From here we have that $Σ_{T} ∣ - \sim IW (v_{T} + J, b_{1}^{T} G^{- 1} b_{1} + S_{T}) .$ Now, because

\begin{matrix} P (R -) \propto f (Y| μ| B| b_{1}| Σ_{T}| R) f (R) \\ \propto {|R|}^{- \frac{J}{2}} exp \{- \frac{1}{2} tr [R^{- 1} {(Y - 1_{J} μ^{T} - XB - Z_{1} b_{1})}^{T} I_{J} (Y - 1_{J} μ^{T} - Xβ - Z_{1} b_{1})]\} \\ {|R|}^{- \frac{v_{R} + n_{T} + 1}{2}} exp \{- \frac{1}{2} tr (S_{T} R^{- 1})\} \\ \propto {|R|}^{- \frac{v_{R} + J + n_{T} + 1}{2}} exp \{- \frac{1}{2} tr [S_{T} + {(Y - 1_{J} μ^{T} - XB - Z_{1} b_{1})}^{T} (Y - 1_{J} μ^{T} - Xβ - Z_{1} b_{1})] R^{- 1}\} \end{matrix}

the full conditional distribution of R is

IW ({\tilde{v}}_{R}, {\tilde{S}}_{R})

, where

{\tilde{v}}_{R} = v_{R} + J

and

{\tilde{S}}_{R} = S_{T} + {(Y - 1_{J} μ^{T} - XB - Z_{1} b_{1})}^{T} (Y - 1_{J} μ^{T} - Xβ - Z_{1} b_{1}) .

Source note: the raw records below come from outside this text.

(** * meritop (TaskGraph): the per-node task runtime over etcd

    A shallow embedding of the framework of go-distributed/meritop and of
    its etcdutil helpers, followed by the properties of the runtime that
    the specification states.

    The repository keeps several snapshots of the framework.  The
    definitions below follow the snapshot whose API carries the names
    [FlagMetaToParent], [FlagMetaToChild] and [ShutdownJob]
    (package meritop / package framework, with [JobEpochPath],
    [TaskMasterPath], ... of etcd_layout.go), together with
    pkg/etcdutil/healthy.go.  Module [Earlier] records where the older
    snapshot (framework.go) differs.

    Conventions.  A [uint64] is a [Z] in [0, 2^64) with the wrap-around
    written out ([wrap64]); a [time.Duration] is a [Z] number of
    nanoseconds; Go strings are [string]; [[]byte] is [list ascii] behind
    the name [bytes].  Calls into the user's task that return nothing are
    recorded as events of a trace; goroutines are explicit thread
    identifiers. *)

From Stdlib Require Import ZArith Lia Bool Ascii String List.
From stdpp Require Import base gmap strings list.

Local Open Scope Z_scope.

(** ** Go values *)

Definition maxUint64 : Z := 2 ^ 64 - 1.

Definition wrap64 (n : Z) : Z := n mod 2 ^ 64.

Definition bytes := list ascii.

(** A Go result [(v, err)] whose value is only read when [err == nil]. *)
Inductive result (E A : Type) : Type :=
  | Ok (a : A)
  | Err (e : E).
Arguments Ok {E A} a.
Arguments Err {E A} e.

Definition is_ok {E A} (r : result E A) : bool :=
  match r with Ok _ => true | Err _ => false end.

(** ** strconv *)

Module strconv.

Inductive NumError := ErrSyntax | ErrRange | ErrBase.

Definition byteZ (c : ascii) : Z := Z.of_N (N_of_ascii c).

(** The digit switch of the parsing loop: '0'..'9', 'a'..'z', 'A'..'Z'. *)
Definition digitVal (d : ascii) : option Z :=
  let c := byteZ d in
  if (48 <=? c) && (c <=? 57) then Some (c - 48)
  else if (97 <=? c) && (c <=? 122) then Some (c - 97 + 10)
  else if (65 <=? c) && (c <=? 90) then Some (c - 65 + 10)
  else None.

(** [cutoff64 base]: the smallest number such that
    [cutoff * base > maxUint64]. *)
Definition cutoff64 (base : Z) : Z :=
  if base <? 2 then 0 else maxUint64 / base + 1.

(** The loop over the digits of [s]; [n] is the value read so far. *)
Fixpoint parseDigits (base maxVal cutoff : Z) (s : string) (n : Z)
  : result NumError Z :=
  match s with
  | EmptyString => Ok n
  | String d s' =>
      match digitVal d with
      | None => Err ErrSyntax
      | Some v =>
          if base <=? v then Err ErrSyntax
          else if cutoff <=? n then Err ErrRange
          else
            let n' := wrap64 (n * base) in
            let n1 := wrap64 (n' + v) in
            if (n1 <? n') || (maxVal <? n1) then Err ErrRange
            else parseDigits base maxVal cutoff s' n1
      end
  end.

Definition isX (c : ascii) : bool :=
  Ascii.eqb c "x" || Ascii.eqb c "X".

(** [strconv.ParseUint(s, base, bitSize)] for [1 <= bitSize <= 64], as
    in the Go releases of the repository's time: base 0 selects the base
    from the prefix of [s] ("0x" is 16, a leading "0" is 8, anything
    else 10).  Later releases accept more in base 0 (the prefixes "0b"
    and "0o", underscores) and the same in base 10. *)
Definition ParseUint (s : string) (base bitSize : Z) : result NumError Z :=
  let maxVal := 2 ^ bitSize - 1 in
  match s with
  | EmptyString => Err ErrSyntax
  | String c0 rest =>
      if (2 <=? base) && (base <=? 36) then
        parseDigits base maxVal (cutoff64 base) s 0
      else if base =? 0 then
        match rest with
        | String c1 rest' =>
            if Ascii.eqb c0 "0" && isX c1 then
              match rest' with
              | EmptyString => Err ErrSyntax
              | _ => parseDigits 16 maxVal (cutoff64 16) rest' 0
              end
            else if Ascii.eqb c0 "0" then
              parseDigits 8 maxVal (cutoff64 8) s 0
            else parseDigits 10 maxVal (cutoff64 10) s 0
        | EmptyString =>
            if Ascii.eqb c0 "0" then parseDigits 8 maxVal (cutoff64 8) s 0
            else parseDigits 10 maxVal (cutoff64 10) s 0
        end
      else Err ErrBase
  end.

Definition digitChar (d : Z) : ascii := ascii_of_N (Z.to_N (48 + d)).

(** The decimal loop of [FormatUint]: digits are produced from the least
    significant one, in front of what is already written.  Twenty
    digits are enough for a [uint64]. *)
Fixpoint formatBits (fuel : nat) (x : Z) (a : string) : string :=
  match fuel with
  | O => a
  | S fuel' =>
      let a' := String (digitChar (x mod 10)) a in
      if x <? 10 then a' else formatBits fuel' (x / 10) a'
  end.

(** [strconv.FormatUint(x, 10)]. *)
Definition FormatUint (x : Z) : string := formatBits 20 x EmptyString.

End strconv.

(** ** path *)

Module path.

Definition slash : ascii := "/"%char.

(** The elements of a path between its slashes. *)
Fixpoint split (p : string) : list string :=
  match p with
  | EmptyString => [EmptyString]
  | String c r =>
      if Ascii.eqb c slash then EmptyString :: split r
      else match split r with
           | [] => [String c EmptyString]
           | h :: t => String c h :: t
           end
  end.

Fixpoint join (elems : list string) : string :=
  match elems with
  | [] => EmptyString
  | [e] => e
  | e :: es => e +:+ String slash (join es)
  end.

(** One element read by [Clean]; [out] holds the elements written so
    far, last one first. *)
Definition cleanStep (rooted : bool) (out : list string) (e : string)
  : list string :=
  if String.eqb e "" then out
  else if String.eqb e "." then out
  else if String.eqb e ".." then
    match out with
    | top :: out' =>
        if String.eqb top ".." then e :: out else out'
    | [] => if rooted then out else [e]
    end
  else e :: out.

(** [path.Clean]. *)
Definition Clean (p : string) : string :=
  match p with
  | EmptyString => "."
  | String c _ =>
      let rooted := Ascii.eqb c slash in
      let out := rev (fold_left (cleanStep rooted) (split p) []) in
      if rooted then String slash (join out)
      else match out with
           | [] => "."
           | _ => join out
           end
  end.

Fixpoint dropEmpty (elem : list string) : list string :=
  match elem with
  | [] => []
  | e :: es => if String.eqb e "" then dropEmpty es else elem
  end.

(** [path.Join]: the elements from the first non-empty one on, joined
    by slashes and cleaned. *)
Definition Join (elem : list string) : string :=
  match dropEmpty elem with
  | [] => EmptyString
  | es => Clean (join es)
  end.

Fixpoint stripSlashes (rev_p : list string) : list string :=
  match rev_p with
  | e :: es => if String.eqb e "" then stripSlashes es else rev_p
  | [] => []
  end.

(** [path.Base]: the last element of the path, trailing slashes
    removed; "." for the empty path and "/" for a path of slashes. *)
Definition Base (p : string) : string :=
  match p with
  | EmptyString => "."
  | _ =>
      match stripSlashes (rev (split p)) with
      | [] => "/"
      | e :: _ => e
      end
  end.

End path.

(** ** The etcd layout (etcd_layout.go) *)

Definition TasksDir : string := "tasks".
Definition Epoch : string := "epoch".
Definition TaskMaster : string := "0".
Definition TaskParentMeta : string := "ParentMeta".
Definition TaskChildMeta : string := "ChildMeta".

Definition JobEpochPath (appName : string) : string :=
  path.Join ["/"; appName; Epoch].

Definition TaskDirPath (appName : string) : string :=
  path.Join ["/"; appName; TasksDir].

Definition TaskMasterPath (appName : string) (taskID : Z) : string :=
  path.Join ["/"; appName; TasksDir; strconv.FormatUint taskID; TaskMaster].

Definition ParentMetaPath (appName : string) (taskID : Z) : string :=
  path.Join ["/"; appName; TasksDir; strconv.FormatUint taskID; TaskParentMeta].

Definition ChildMetaPath (appName : string) (taskID : Z) : string :=
  path.Join ["/"; appName; TasksDir; strconv.FormatUint taskID; TaskChildMeta].

(** Modelled from the spec: the directory names of pkg/etcdutil are not
    among the sources; the layout section names the directories
    [healthy] and [freetasks] under the job. *)
Definition HealthyDir : string := "healthy".
Definition FreeTasksDir : string := "freetasks".

(** Modelled from the spec: [TaskHealthyPath] of pkg/etcdutil, which
    healthy.go calls, is not among the sources; the layout section gives
    [/{job}/healthy/{id}] for the liveness key. *)
Definition TaskHealthyPath (name : string) (taskID : Z) : string :=
  path.Join ["/"; name; HealthyDir; strconv.FormatUint taskID].

(** Modelled from the spec: [FreeTaskDir] of pkg/etcdutil, which
    healthy.go calls, is not among the sources; the layout section gives
    [/{job}/freetasks/{id}] for the failure marker of task [id]. *)
Definition FreeTaskDir (name : string) : string :=
  path.Join ["/"; name; FreeTasksDir].

(** ** The etcd client *)

(** [etcd.Node]: a key, its value and, for a directory, its children. *)
#[warnings="-register-all"]
Inductive Node : Type :=
  | mkNode (key value : string) (nodes : list Node).

Definition Key (n : Node) : string := let 'mkNode k _ _ := n in k.
Definition Value (n : Node) : string := let 'mkNode _ v _ := n in v.
Definition Nodes (n : Node) : list Node := let 'mkNode _ _ ns := n in ns.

In summary, a Gibbs sampler exploration of the joint posterior distribution of μ, β, g, Σ_T, and R can be done with the following steps:

1.: Simulate β from a multivariate normal distribution $N_{p} ({\tilde{β}}_{0}, {\tilde{Σ}}_{β})$ , where ${\tilde{Σ}}_{β} = {[Σ_{β}^{- 1} + (R^{- 1} \otimes X^{T} X)]}^{- 1}$ and ${\tilde{β}}_{0} = {\tilde{Σ}}_{β} [Σ_{β}^{- 1} β_{0} + (R^{- 1} \otimes X^{T}) vec (Y - 1_{J} μ^{T} - Z_{1} b_{1})]$ .
2.: Simulate μ from $N_{n_{T}} (\tilde{μ}, {\tilde{Σ}}_{μ}),$ where ${\tilde{Σ}}_{μ} = J^{- 1} R$ and $\tilde{μ} = {\tilde{Σ}}_{μ} (R^{- 1} \otimes 1_{J}) vec (Y - XB - Z_{1} B)$ .
3.: Simulate g = vec(b₁) from $N_{J} (\tilde{g}, \tilde{G}),$ where $\tilde{G} = {[(Σ_{T}^{- 1} \otimes G^{- 1}) + (R^{- 1} \otimes Z_{1}^{T} Z_{1})]}^{- 1}$ and $\tilde{g} = \tilde{G} (R^{- 1} \otimes Z_{1}^{T}) vec (Y - 1_{J} μ^{T} - XB) .$
4.: Simulate Σ_T from $IW (v_{T} + J, b_{1}^{T} G^{- 1} b_{1} + S_{T})$ .
5.: Simulate R from $IW ({\tilde{v}}_{R}, {\tilde{S}}_{R}),$ where ${\tilde{v}}_{R} = v_{R} + J$ and ${\tilde{S}}_{R} = S_{T} + {(Y - 1_{J} μ^{T} - XB - Z_{1} b_{1})}^{T} (Y - 1_{J} μ^{T} - Xβ - Z_{1} b_{1}) .$
6.: Return to step 1 or terminate when chain length is adequate to meet convergence diagnostics and the required sample size is reached.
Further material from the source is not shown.